“Já não tenho medo do vírus, tenho medo de perder a casa” – ouvia-se numa entrevista de uma rádio há dias. Como Raquel, há milhares de pessoas que têm o mesmo medo: com o fim das moratórias em setembro a crise na habitação vai ser tremenda.
Por causa da pandemia houve milhares de pessoas que perderam rendimento devido ao lay-off, perderam o trabalho ou perderam os seus negócios. Só em Lisboa, 150 mil pessoas viviam do turismo e desde há um ano não têm trabalho.
Mas, apesar do desemprego, apesar da perda de rendimentos, apesar dos alojamentos locais estarem sem turistas, apesar das centenas de hotéis desertos e à venda, apesar das lojas e restaurantes estarem a fechar, o preço das casas continua a subir. Parece impossível de explicar, mas as avaliações bancárias subiram 7% mesmo durante a pandemia.
Tudo se conjuga para que setembro seja catastrófico: as casas estão cada vez mais caras, as moratórias vão acabar e as famílias estão em dificuldades financeiras.
Ao contrário da direita, que continua a elogiar a lei das rendas que foi aprovada pelo governo PSD/CDS e não tem nenhuma proposta, toda a esquerda tem defendido que só habitação pública para as classes médias pode ajudar a regular o mercado de habitação. Afinal de contas, Portugal tem cerca de 2% de habitação pública, quando a média europeia é de 9%. Mas há diferenças que são importantes.
Em Lisboa, Fernando Medina tem defendido uma versão do Programa de Renda Acessível (PRA) com concessões aos privados, constituindo uma PPP – Parceria Pública Privada. Este programa é um erro e é simples de explicar porquê: a câmara dá o terreno e os privados constroem e recolhem rendas acessíveis de 70% dessas casas, mas cerca de 30% ficam para o privado usar como quiser.
Na primeira versão do programa, os privados podiam até vender essas casas, mas depois das críticas – essencialmente do Bloco de Esquerda que sempre votou contra esta PPP – Medina alterou o programa e os privados ficam com 30% das casas para renda especulativa durante 90 anos.
90 anos! A crise habitacional é agora e não faz sentido ter uma política que quer travar a especulação e que depois entrega casas para rendas especulativas. Provavelmente, só os nossos netos irão ver estas casas voltar ao uso público.
Só nas últimas semanas, foram aprovados programas de renda acessível versão PPP em Benfica, no Restelo, no Parque das Nações e no Paço da Rainha, em Lisboa, num total de cerca de 700 casas que se perdem para combater a crise na habitação.
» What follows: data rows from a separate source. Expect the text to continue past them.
(** Taking one sector away leaves one less. *)
Lemma short_step s s' a n :
  updated (λ j, a ≤ j < a + 1) (λ _, true) (free_map s) (free_map s') → short_of s' n → short_of s (S n).
Proof.
  intros U Hs. assert (∀ secs, a ∉ secs → free_secs s secs → free_secs s' secs) as Hf.
  { intros secs Ha [Hnd Hf]. split; [done|]. apply Forall_forall. intros k Hk.
    pose proof (proj1 (Forall_forall _ _) Hf k Hk) as [Hk' Hb]. rewrite (up_cnt _ _ _ _ U). split; [done|].
    rewrite (up_out _ _ _ _ U); [done|lia|]. intros ?. by replace a with k in Ha by lia. }
  intros secs Hsec. destruct (decide (a ∈ secs)) as [Hin|Hnin].
  - apply elem_of_Permutation in Hin as [rest Hp]. rewrite Hp. simpl. apply -> Nat.succ_lt_mono.
    destruct Hsec as [Hnd Hall]. rewrite Hp in Hnd, Hall. apply NoDup_cons in Hnd as [? ?].
    apply Forall_cons in Hall as [_ ?]. by apply Hs, Hf.
  - specialize (Hs secs (Hf secs Hnin Hsec)). lia.
Qed.

Lemma wp_create_loop nest n (i sec : Z) d s Q :
  map_ok s → heap_ok s → 0 ≤ i → i + Z.of_nat n ≤ 123 → length (sectors d) = 125%nat →
  bit (free_map s) sec = true → ¬ map_sector s sec → 0 ≤ sec < dev_size (fs_device s) →
  disk s sec = disk_bytes d →
  (∀ secs s', length secs = n → created sec i d secs s s' → Q true s') →
  (∀ s', short_of s n → Q false s') →
  wp (create_loop (S nest) n i sec d) s Q.
Proof.
  revert i d s Q. induction n as [|n IH]; intros i d s Q Hm Hh Hi Hn Hl Hb Hms Hr E HQ HN.
  { simpl. wp_step. apply (HQ []); [done|]. split; [by split; constructor|apply frame_refl, Hm| |done|by intros ? ?%elem_of_nil|].
    - apply updated_refl; [apply Hm|by intros ? ? ?%elem_of_nil].
    - rewrite E. by destruct d. }
  cbn [create_loop]. wp_step. apply wp_allocate_in; [done|done|lia| |].
  2: { intros Hno. cbv beta iota. cbn [andb]. wp_step.
       apply wp_allocate_in; [done|done|lia|by intros ? ? ?%(run_contra _ _ Hno)|intros _]. cbn [andb]. wp_step.
       apply wp_allocate_in; [done|done|lia|by intros ? ? ?%(run_contra _ _ Hno)|intros _]. cbn [andb]. wp_step.
       apply HN. intros secs Hs. rewrite (short_no_run s Hno secs Hs). simpl. lia. }
  intros a s1 Hrun F1 U1 Hm1. rewrite (proj2 (Z.ltb_lt _ _)) by lia. cbn [andb].
  pose proof Hrun as (Ha0 & Ha1 & Ha & _). pose proof (mo_cnt _ Hm) as Hcnt.
  assert (Z.to_nat i < length (sectors d))%nat as Hil by lia.
  wp_step. unfold elem. rewrite (proj2 (Z.ltb_ge _ _)) by lia.
  apply (wp_from_option _ a); [by apply list_lookup_insert_eq|]. wp_step.
  apply wp_write_sector; [apply F1|rewrite (fr_size _ _ _ F1); lia|done|]. intros s2 F2 M2 Z2. wp_step.
  pose proof (fr_size _ _ _ F1) as S1. pose proof (fr_size _ _ _ F2) as S2.
  apply wp_write_sector; [apply F2|lia|by apply disk_bytes_length; simpl; rewrite length_insert|].
  intros s3 F3 M3 Z3.
  assert (map_ok s3) as Hm3 by (eapply map_ok_still; [by eapply (map_ok_still _ s1 s2)|done|done]).
  assert (∀ k, map_sector s3 k ↔ map_sector s k) as Hms3.
  { intros k. unfold map_sector. setoid_rewrite (map_inode_frame _ _ _ _ _ F3).
    setoid_rewrite (map_inode_frame _ _ _ _ _ F2). by setoid_rewrite (map_inode_frame _ _ _ _ _ F1). }
  assert (sec ≠ a) as Hsa by (intros ->; rewrite Ha in Hb by lia; done).
  apply IH; [done| |lia|lia|by simpl; rewrite length_insert| |by rewrite Hms3| |done| |].
  - do 3 (eapply heap_ok_frame; [done|]). done.
  - rewrite M3, M2, (up_out _ _ _ _ U1); [done|lia..].
  - rewrite (fr_size _ _ _ F3). lia.
  - intros secs s4 Hlen Hc. apply (HQ (a :: secs)); [by simpl; rewrite Hlen|]. by eapply created_step.
  - intros s4 Hshort. apply HN. eapply (short_step s s3 a); [|done]. by rewrite M3, M2.
Qed.
(* ===== verification/DirThms.v ===== *)
(** * Theorems on filesys/directory.c and filesys/filesys.c

    A directory is a finite map from names to sectors: lookup and dir_add.  Then
    two consequences of bugs: nested paths do not resolve, and no file can be
    removed. *)

From S2P Require Import Prelude Bitmap CString Block BlockThms Inode InodeInv FreeMap InodeThms Directory.
Local Open Scope Z_scope.
Local Ltac Zify.zify_post_hook ::= Z.to_euclidean_division_equations.

(** ** Names *)

Lemma name_eq_string name mem nm :
  string_at mem = Some nm → Forall (λ c, c ≠ 0) name → name_eq name mem = Some (bool_decide (name = nm)).
Proof.
  revert name nm. induction mem as [|c mem IH]; intros name nm; [done|]. simpl.
  destruct (Z.eqb_spec c 0) as [->|Hc].
  - intros [= <-] Hn. destruct name as [|x name]; [done|]. apply Forall_cons in Hn as [Hx _]. simpl.
    by rewrite (proj2 (Z.eqb_neq _ _)).
  - destruct (string_at mem) as [nm'|]; [|done]. simpl. intros [= <-] Hn.
    destruct name as [|x name]; simpl; [by rewrite (proj2 (Z.eqb_neq _ _))|].
    apply Forall_cons in Hn as [_ Hn]. destruct (Z.eqb_spec x c) as [->|Hxc].
    + rewrite (IH _ _ eq_refl Hn). f_equal. apply bool_decide_ext. split; congruence.
    + f_equal. symmetry. apply bool_decide_false. congruence.
Qed.

Lemma string_at_app name rest : Forall (λ c, c ≠ 0) name → string_at (name ++ 0 :: rest) = Some name.
Proof.
  induction 1 as [|c name Hc _ IH]; [done|]. simpl. by rewrite (proj2 (Z.eqb_neq _ _)), IH by done.
Qed.

Section directories.
Context {D : Type} `{BlockDevice D}.
Notation F := (fs D).
Implicit Types (s : F) (i : inode).

(** ** A directory as a map *)

Definition entry s i (k : Z) : list Z := content s i (20 * k) 20.
(** Every name in use ends with a null byte. *)
Definition entries_ok s i : Prop := ∀ k, 0 ≤ k → 20 * (k + 1) ≤ len i →
  in_use (entry s i k) = true → is_Some (string_at (drop 4 (entry s i k))).
Definition matches s i (name : list Z) (k : Z) : bool :=
  in_use (entry s i k) && bool_decide (string_at (drop 4 (entry s i k)) = Some name).
(** The first entry with a name, among the [n] entries from [k] on. *)
Fixpoint find_from s i (name : list Z) (n : nat) (k : Z) : option Z :=
  match n with
  | O => None
  | S n => if matches s i name k then Some k else find_from s i name n (k + 1)
  end.
Definition find_entry s i (name : list Z) : option Z := find_from s i name (Z.to_nat (len i / 20)) 0.
Definition dir_map s i (name : list Z) : option Z :=
  k ← find_entry s i name; Some (inode_sector (entry s i k)).

Record directory s (d : Z) (x : dir) i : Prop := {
  dr_dir : dirs s !! d = Some x;
  dr_null : d ≠ NULL;
  dr_file : file_ok s (d_inode x) i;
  dr_len : len i < DIRECT_BYTES;
  dr_entries : entries_ok s i;
  dr_dev : dev_ok (fs_device s);
  dr_heap : heap_ok s;
}.

Lemma entry_none s s' p i k :
  frame none s s' → file_ok s p i → 0 ≤ k → 20 * (k + 1) ≤ len i → entry s' i k = entry s i k.
Proof. intros. apply (content_none s s' p); [done|done|lia..]. Qed.

Lemma directory_frame s s' d x i : frame none s s' → directory s d x i → directory s' d x i.
Proof.
  intros Hf [? ? Hok Hl He ? ?]. split; try done.
  - by rewrite (fr_dirs _ _ _ Hf).
  - by eapply file_ok_frame.
  - intros k Hk Hk'. rewrite (entry_none s s' (d_inode x)) by done. by apply He.
  - apply Hf.
  - by eapply heap_ok_frame.
Qed.

Lemma matches_ext s s' i name k : entry s' i k = entry s i k → matches s' i name k = matches s i name k.
Proof. intros E. unfold matches. by rewrite E. Qed.
Lemma find_from_ext s s' i name n k :
  (∀ j, k ≤ j < k + Z.of_nat n → matches s' i name j = matches s i name j) →
  find_from s' i name n k = find_from s i name n k.
Proof.
  revert k. induction n as [|n IH]; intros k Hj; [done|]. simpl. rewrite Hj by lia.
  by rewrite IH by (intros; apply Hj; lia).
Qed.
Lemma find_from_Some s i name n k j :
  find_from s i name n k = Some j → k ≤ j < k + Z.of_nat n ∧ matches s i name j = true.
Proof.
  revert k. induction n as [|n IH]; intros k; [done|]. simpl.
  destruct (matches s i name k) eqn:E; [intros [= <-]; split; [lia|done]|]. intros (? & ?)%IH. split; [lia|done].
Qed.
Lemma dir_map_free s i name :
  (∀ k, 0 ≤ k < len i / 20 → in_use (entry s i k) = false) → dir_map s i name = None.
Proof.
  intros Hf. unfold dir_map. destruct (find_entry s i name) as [k|] eqn:E; [|done].
  apply find_from_Some in E as [Hk Hm]. unfold matches in Hm. by rewrite Hf in Hm by lia.
Qed.
Lemma find_from_None s i name n k j :
  find_from s i name n k = None → k ≤ j < k + Z.of_nat n → matches s i name j = false.
Proof.
  revert k. induction n as [|n IH]; intros k; [lia|]. simpl.
  destruct (matches s i name k) eqn:E; [done|]. intros Hf Hj. destruct (decide (j = k)) as [->|]; [done|].
  apply (IH _ Hf). lia.
Qed.
Lemma find_from_first s i name n k j :
  k ≤ j < k + Z.of_nat n → matches s i name j = true → (∀ l, k ≤ l < j → matches s i name l = false) →
  find_from s i name n k = Some j.
Proof.
  revert k. induction n as [|n IH]; intros k Hj Hm Hl; [lia|]. simpl.
  destruct (decide (j = k)) as [->|]; [by rewrite Hm|]. rewrite Hl by lia. apply IH; [lia|done|]. intros; apply Hl; lia.
Qed.

(** ** Looking up *)

(** One read of an entry, or of the place behind the last one. *)
Lemma wp_read_entry s p i k Q :
  file_ok s p i → dev_ok (fs_device s) → heap_ok s → len i < DIRECT_BYTES → 0 ≤ k ≤ len i / 20 →
  (∀ s' e, frame none s s' → free_map s' = free_map s →
     if decide (k < len i / 20) then e = entry s i k → Q (20, e) s' else Q (0, e) s') →
  wp (inode_read_at p ENTRY_SIZE (20 * k)) s Q.
Proof.
  intros Hok Hd Hh Hl Hk HQ. pose proof (fo_len _ _ _ Hok) as Hlen.
  apply (wp_inode_read_at _ _ i); [done|done|done|done|lia| |].
  { unfold ENTRY_SIZE, DIRECT_BYTES in *. lia. }
  intros s' Hf Hm. unfold read_result, ENTRY_SIZE. destruct (decide (k < len i / 20)).
  - rewrite decide_True by lia. by apply (HQ s' (entry s i k) Hf Hm).
  - rewrite decide_False by lia. by apply HQ.
Qed.

Lemma wp_lookup_loop fuel s d x i name k Q :
  directory s d x i → Forall (λ c, c ≠ 0) name → 0 ≤ k ≤ len i / 20 →
  (Z.to_nat (len i / 20 - k) < fuel)%nat →
  (∀ s', frame none s s' → free_map s' = free_map s →
     Q ((λ j, (entry s i j, 20 * j)) <$> find_from s i name (Z.to_nat (len i / 20 - k)) k) s') →
  wp (lookup_loop fuel (d_inode x) name (20 * k)) s Q.
Proof.
  revert s k. induction fuel as [|fuel IH]; intros s k Hd Hn Hk Hfuel HQ; [lia|].
  pose proof Hd as [_ _ Hok Hl He Hdev Hh]. cbn [lookup_loop]. wp_step.
  apply (wp_read_entry _ _ i); [done..|]. intros s1 e F1 M1. destruct (decide (k < len i / 20)) as [Hlt|Hge].
  - intros ->. change (20 =? ENTRY_SIZE) with true. cbv iota. wp_step.
    replace (Z.to_nat (len i / 20 - k)) with (S (Z.to_nat (len i / 20 - (k + 1)))) in HQ by lia. simpl in HQ.
    assert (∀ s2, frame none s s2 → free_map s2 = free_map s → matches s i name k = false →
      wp (lookup_loop fuel (d_inode x) name (20 * k + ENTRY_SIZE)) s2 Q) as Hnext.
    { intros s2 F2 M2 Hm. replace (20 * k + ENTRY_SIZE) with (20 * (k + 1)) by (unfold ENTRY_SIZE; lia).
      apply IH; [by eapply directory_frame|done|lia|lia|]. intros s' F' M'. rewrite Hm in HQ.
      assert (∀ j, 0 ≤ j < len i / 20 → entry s2 i j = entry s i j) as Ee.
      { intros j Hj. eapply (entry_none s s2); [done..|lia|lia]. }
      erewrite find_from_ext by (intros j Hj; apply matches_ext, Ee; lia).
      assert ((λ j, (entry s2 i j, 20 * j)) <$> find_from s i name (Z.to_nat (len i / 20 - (k + 1))) (k + 1) =
        (λ j, (entry s i j, 20 * j)) <$> find_from s i name (Z.to_nat (len i / 20 - (k + 1))) (k + 1)) as ->.
      { destruct (find_from _ _ _ _ _) eqn:E; [|done]. apply find_from_Some in E as [? _]. simpl.
        by rewrite Ee by lia. }
      apply HQ; [by eapply frame_trans|congruence]. }
    unfold matches in *. destruct (in_use (entry s i k)) eqn:Eu; cbn [andb] in *.
    + destruct (He k) as [nm Enm]; [lia..|done|]. rewrite (name_eq_string _ _ nm) by done.
      apply (wp_from_option _ (bool_decide (name = nm))); [done|]. rewrite Enm in *.
      destruct (decide (name = nm)) as [->|Hne].
      * rewrite bool_decide_true by done. wp_step. rewrite bool_decide_true in HQ by done. by apply HQ.
      * rewrite bool_decide_false by done. apply Hnext; [done..|]. apply bool_decide_false. congruence.
    + wp_step. by apply Hnext.
  - change (0 =? ENTRY_SIZE) with false. cbv iota. wp_step. specialize (HQ s1 F1 M1).
    by replace (Z.to_nat (len i / 20 - k)) with 0%nat in HQ by lia.
Qed.

Lemma wp_fetch_dir s d x Q : dirs s !! d = Some x → Q x s → wp (fetch_dir d) s Q.
Proof. intros E HQ. unfold fetch_dir. do 2 wp_step. by apply (wp_from_option _ x). Qed.
Lemma wp_dir_fuel s p i Q :
  inodes s !! p = Some i → Q (S (S (Z.to_nat (len i / 20)))) s → wp (dir_fuel p) s Q.
Proof. intros E HQ. unfold dir_fuel. wp_step. apply (wp_get_inode _ _ i); [done|]. by wp_step. Qed.

Lemma wp_lookup_entry s d x i name Q :
  directory s d x i → Forall (λ c, c ≠ 0) name →
  (∀ s', frame none s s' → free_map s' = free_map s →
     Q ((λ j, (entry s i j, 20 * j)) <$> find_entry s i name) s') →
  wp (lookup_entry d name) s Q.
Proof.
  intros Hd Hn HQ. pose proof Hd as [Ed Hnull Hok Hl He Hdev Hh]. unfold lookup_entry. wp_step.
  wp_step; [by rewrite (proj2 (Z.eqb_neq _ _))|]. wp_step. apply (wp_fetch_dir _ _ x); [done|]. wp_step.
  apply (wp_dir_fuel _ _ i); [apply Hok|]. replace 0 with (20 * 0) at 1 by lia. pose proof (fo_len _ _ _ Hok).
  eapply wp_lookup_loop; [done|done|lia|lia|]. by rewrite Z.sub_0_r.
Qed.

(** ** Adding *)

Lemma entry_length s i k : length (entry s i k) = 20%nat.
Proof. apply content_length. Qed.

Lemma wp_slot_loop fuel s d x i e k k0 Q :
  directory s d x i → length e = 20%nat → 0 ≤ k ≤ k0 → k0 < len i / 20 →
  in_use (entry s i k0) = false → (∀ j, k ≤ j < k0 → in_use (entry s i j) = true) →
  (Z.to_nat (k0 - k) < fuel)%nat →
  (∀ s', frame none s s' → free_map s' = free_map s → Q (20 * k0, entry s i k0) s') →
  wp (slot_loop fuel (d_inode x) e (20 * k)) s Q.
Proof.
  revert s k e. induction fuel as [|fuel IH]; intros s k e Hd Hel Hk Hk0 Hfree Hused Hfuel HQ; [lia|].
  pose proof Hd as [_ _ Hok Hl He Hdev Hh]. cbn [slot_loop]. wp_step.
  apply (wp_read_entry _ _ i); [done|done|done|done|lia|]. intros s1 bs F1 M1. rewrite decide_True by lia. intros ->.
  assert (drop (length (entry s i k)) e = []) as -> by (apply drop_ge; rewrite entry_length; lia).
  rewrite app_nil_r. change (20 =? ENTRY_SIZE) with true. cbv iota.
  destruct (decide (k = k0)) as [->|Hne].
  - rewrite Hfree. cbn [negb]. wp_step. by apply HQ.
  - rewrite Hused by lia. cbn [negb].
    replace (20 * k + ENTRY_SIZE) with (20 * (k + 1)) by (unfold ENTRY_SIZE; lia).
    assert (∀ j, 0 ≤ j < len i / 20 → entry s1 i j = entry s i j) as Ee.
    { intros j Hj. eapply (entry_none s s1); [done..|lia|lia]. }
    apply IH; [by eapply directory_frame|apply entry_length|lia|done| | |lia|].
    + by rewrite Ee by lia.
    + intros j Hj. rewrite Ee by lia. apply Hused. lia.
    + intros s' F' M'. rewrite Ee by lia. apply HQ; [by eapply frame_trans|congruence].
Qed.

(** The bytes that dir_add writes. *)
Lemma make_entry_spec sec name old :
  0 ≤ sec < 2 ^ 32 → Forall (λ c, c ≠ 0) name → (length name ≤ 14)%nat → length old = 20%nat →
  let e := make_entry sec name 1 old in
  length e = 20%nat ∧ inode_sector e = sec ∧ in_use e = true ∧ string_at (drop 4 e) = Some name.
Proof.
  intros Hs Hn Hl Ho e.
  assert (length (copy_name name (take 15 (drop 4 old))) = 15%nat) as Hc.
  { unfold copy_name. rewrite length_app. simpl. rewrite length_drop, length_take, length_drop. lia. }
  assert (length e = 20%nat) as He by (unfold e, make_entry; rewrite !length_app, Hc; done).
  split_and!; [done| | |].
  - unfold inode_sector, word, byte, e, make_entry. simpl. pose proof (word_bytes_word sec Hs). lia.
  - unfold in_use, byte, e, make_entry. rewrite lookup_app_r, lookup_app_r by (simpl; lia). simpl. by rewrite Hc.
  - unfold e, make_entry. rewrite drop_app_length'; [|done]. unfold copy_name. rewrite <-app_assoc. simpl.
    by apply string_at_app.
Qed.

Lemma written_entry s s' i buf k j :
  0 ≤ k → 20 * (k + 1) ≤ len i → 0 ≤ j → 20 * (j + 1) ≤ len i → length buf = 20%nat →
  written i buf 20 (20 * k) 0 s s' → entry s' i j = if decide (j = k) then buf else entry s i j.
Proof.
  intros Hk Hk' Hj Hj' Hb W. case_decide as E.
  - subst. unfold entry. rewrite (content_buffer s s' i buf) by (done || lia). apply take_ge. lia.
  - unfold entry, content. apply list_fmap_ext. intros m y Hm. apply lookup_seqZ in Hm.
    rewrite (wr_content _ _ _ _ _ _ _ W), decide_False by lia. done.
Qed.

(** The first slot that is free. *)
Lemma first_free s i k n :
  in_use (entry s i k) = false → 0 ≤ k < n →
  ∃ k0, 0 ≤ k0 < n ∧ in_use (entry s i k0) = false ∧ ∀ j, 0 ≤ j < k0 → in_use (entry s i j) = true.
Proof.
  intros Hf Hk. assert (∀ m : nat, (∀ j, 0 ≤ j < Z.of_nat m → in_use (entry s i j) = true) ∨
    ∃ k0, 0 ≤ k0 < Z.of_nat m ∧ in_use (entry s i k0) = false ∧ ∀ j, 0 ≤ j < k0 → in_use (entry s i j) = true) as Hm.
  { induction m as [|m [IH|(k0 & ? & ? & ?)]]; [left; lia| |right; exists k0; split_and!; done || lia].
    destruct (in_use (entry s i (Z.of_nat m))) eqn:E.
    - left. intros j Hj. destruct (decide (j = Z.of_nat m)) as [->|]; [done|]. apply IH. lia.
    - right. exists (Z.of_nat m). split_and!; [lia..|done|done]. }
  destruct (Hm (Z.to_nat (k + 1))) as [Hall|(k0 & ? & ? & ?)].
  - rewrite Hall in Hf by lia. done.
  - exists k0. split_and!; [lia..|done|done].
Qed.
Ora, há outro caminho: o programa de renda acessível 100% público, que, ao contrário da versão PPP, que não vai ter entregue nenhuma casa até ao final deste mandato, terá já entregues milhares de casas a lisboetas. Neste programa, que usou terrenos da autarquia, a compra de edifícios do estado central e algum património disperso da câmara, é a própria autarquia que constrói e aluga as casas às famílias de classe média.
Medina tem dito que Lisboa não tem dinheiro para tudo, mas num orçamento de mais de mil milhões de euros (o maior do país), com os financiamentos para a habitação a não contarem para os limites do endividamento e com os fundos europeus do Programa de Recuperação e Resiliência, não se trata de saber se não há dinheiro, mas antes se não há vontade política.
Em setembro, em plena campanha autárquica, vamos estar a braços com uma crise habitacional sem precedentes que o Governo PS não quis resolver (Portugal é dos países que menos investiu no combate à crise). A pergunta é se a maioria PS na câmara de Lisboa vai querer ter meios para resolver a crise na habitação ou se vai continuar a desperdiçar milhares de casas nas PPP da habitação.